§ Task details
Looking at each line of the data below, tally those that contain the word "decide" and give only the total.

══ Given information ══

Lemma flat_data r b s : b <> [] -> flat r (Data b :: s) = map Byte b ++ flat r s.
Proof. by destruct b. Qed.

Lemma read_cases s n : (0 < n)%nat -> read_case s n.
Proof.
  intros Hn. destruct s as [|[[|c b]|e] s].
  - by apply read_end.
  - apply (read_eof _ _ s); [done|]. simpl. by rewrite take_nil.
  - destruct n as [|n]; [lia|]. simpl. unfold read.
    destruct (Nat.leb_spec (length (c :: b)) (S n)) as [Hle|Hgt].
    + apply (read_some _ _ c (take n b) s).
      * simpl in *. by rewrite (proj2 (Nat.leb_le _ _)) by lia.
      * intros r. rewrite flat_data by done. simpl in *. by rewrite take_ge by lia.
      * simpl. rewrite length_take. lia.
      * unfold work. simpl. rewrite length_take. lia.
      * simpl. lia.
    + apply (read_some _ _ c (take n b) (Data (drop n b) :: s)).
      * simpl in *. by rewrite (proj2 (Nat.leb_gt _ _)) by lia.
      * intros r. simpl in Hgt. rewrite !flat_data; [|intros E%(f_equal length); len|done].
        cbn [map app]. by rewrite app_assoc, <- map_app, take_drop.
      * simpl. rewrite length_take. lia.
      * simpl in *. unfold work. simpl. rewrite length_take, length_drop. lia.
      * simpl. lia.
  - by apply (read_err _ _ e s).
Qed.

(** ** readn *)

Lemma chunk_app n b r :
  (length b <= n)%nat ->
  chunk n (map Byte b ++ r) = let '(b', e, r') := chunk (n - length b) r in (b ++ b', e, r').
Proof.
  revert n. induction b as [|c b IH]; intros n Hn; simpl.
  - rewrite Nat.sub_0_r. by destruct (chunk n r) as [[??]?].
  - destruct n as [|n]; simpl in *; [lia|]. rewrite IH by lia.
    by destruct (chunk (n - length b) r) as [[??]?].
Qed.

(** The value [readn] and [readLineBuf] return for what was found. *)
Definition ret_of (e : ending) (b : bytes) : Z :=
  match e with Error _ => -1 | _ => nlen b end.

Lemma sock_readn_loop_spec f s n buf :
  (n - length buf + length s < f)%nat ->
  let '(b, e, l) := chunk (n - length buf) (flat true s) in
  exists s', readn_loop f s n buf = Some (ret_of e (buf ++ b), buf ++ b, s') /\ flat true s' = l.
Proof.
  revert s buf. induction f as [|f IH]; intros s buf Hf; [lia|]. cbn [readn_loop].
  destruct (Nat.ltb_spec (length buf) n) as [Hlt|Hge].
  - destruct (read_cases s (n - length buf)) as [-> ->|s' -> ->|e s' -> ->|c b s' -> Hfl Hb _ Hl]; [lia|..].
    + destruct (n - length buf)%nat eqn:E; [lia|]. simpl. exists []. by rewrite app_nil_r.
    + destruct (n - length buf)%nat eqn:E; [lia|]. simpl. exists s'. by rewrite app_nil_r.
    + cbn [flat andb]. case_if.
      * apply IH. simpl in Hf. lia.
      * destruct (n - length buf)%nat eqn:E'; [lia|]. simpl. exists s'. by rewrite app_nil_r.
    + rewrite Hfl, chunk_app by done.
      specialize (IH s' (buf ++ c :: b)). rewrite length_app in IH.
      replace (n - (length buf + length (c :: b)))%nat
        with (n - length buf - length (c :: b))%nat in IH by lia.
      destruct (chunk (n - length buf - length (c :: b)) (flat true s')) as [[b' e] l].
      rewrite <- app_assoc in IH. apply IH. simpl in *. lia.
  - replace (n - length buf)%nat with 0%nat by lia. simpl. exists s. by rewrite app_nil_r.
Qed.

(** [readn] returns the first [n] bytes of the stream, fewer at an end of file and
    -1 on an error, whatever the segments and the interruptions. *)
Lemma readn_spec s n :
  let '(b, e, l) := chunk n (flat true s) in
  exists s', readn s n = Some (ret_of e b, b, s') /\ flat true s' = l.
Proof.
  pose proof (sock_readn_loop_spec (S (n + length s)) s n []) as H.
  cbn [length app] in H. rewrite Nat.sub_0_r in H. apply H. lia.
Qed.

(** ** writen *)

(** The ends of the bytes still to be written that are interrupted only. *)
Lemma sock_writen_loop_spec f os b tot sent :
  (length b - tot + length os < f)%nat -> (tot <= length b)%nat -> sent = take tot b ->
  exists ret sent' os', writen_loop f os b tot sent = Some (ret, sent', os') /\
    (ret = nlen b /\ sent' = b \/ ret = -1 /\ exists k, sent' = take k b) /\
    (exists pre, os = pre ++ os') /\
    (ret = -1 -> exists o, o ∈ os /\ (o = Wrote 0 \/ exists e, o = WFail e /\ e <> EINTR)).
Proof.
  revert os tot sent. induction f as [|f IH]; intros os tot sent Hf Ht ->; [lia|].
  cbn [writen_loop]. destruct (Nat.ltb_spec tot (length b)) as [Hlt|Hge].
  - destruct os as [|[k|e] os]; cbn [write].
    + rewrite (proj2 (Z.leb_gt _ _)) by len. 
      destruct (IH [] (tot + length (drop tot b))%nat (take tot b ++ drop tot b))
        as (ret & s' & os' & E & H); [len|len| |eauto 10].
      rewrite take_drop, take_ge by len. done.
    + destruct (decide (k = 0)%nat) as [->|Hk].
      * simpl. eexists _, _, _. split; [done|]. split; [right; eauto|].
        split; [by exists [Wrote 0]|]. intros _. exists (Wrote 0). split; [left|auto].
      * rewrite (proj2 (Z.leb_gt _ _)) by len.
        destruct (IH os (tot + length (take k (drop tot b)))%nat (take tot b ++ take k (drop tot b)))
          as (ret & s' & os' & E & H & [pre ->] & Hr); [len|len| |].
        { rewrite length_take, length_drop, take_take_drop.
          destruct (decide (k <= length b - tot)%nat); [by rewrite Nat.min_l by lia|].
          rewrite Nat.min_r by lia. rewrite (take_ge b (tot + k)) by lia.
          by rewrite take_ge by lia. }
        eexists _, _, _. split; [done|]. split; [done|]. split; [by exists (Wrote k :: pre)|].
        intros Hm. destruct (Hr Hm) as (o & Ho & Hc). exists o. split; [by right|done].
    + cbn [Z.leb Z.eqb Z.compare Pos.compare andb Pos.eqb]. case_if.
      * destruct (IH os tot (take tot b)) as (ret & s' & os' & E' & H & [pre ->] & Hr); [len|done|done|].
        eexists _, _, _. split; [done|]. split; [done|]. split; [by exists (WFail e :: pre)|].
        intros Hm. destruct (Hr Hm) as (o & Ho & Hc). exists o. split; [by right|done].
      * eexists _, _, _. split; [done|]. split; [right; eauto|].
        split; [by exists [WFail e]|]. intros _. exists (WFail e). split; [left|eauto].
  - assert (tot = length b) as -> by lia. eexists _, _, _. split; [done|].
    split; [left; by rewrite take_ge|]. split; [by exists []|]. lia.
Qed.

═══

§ Reply to the task
2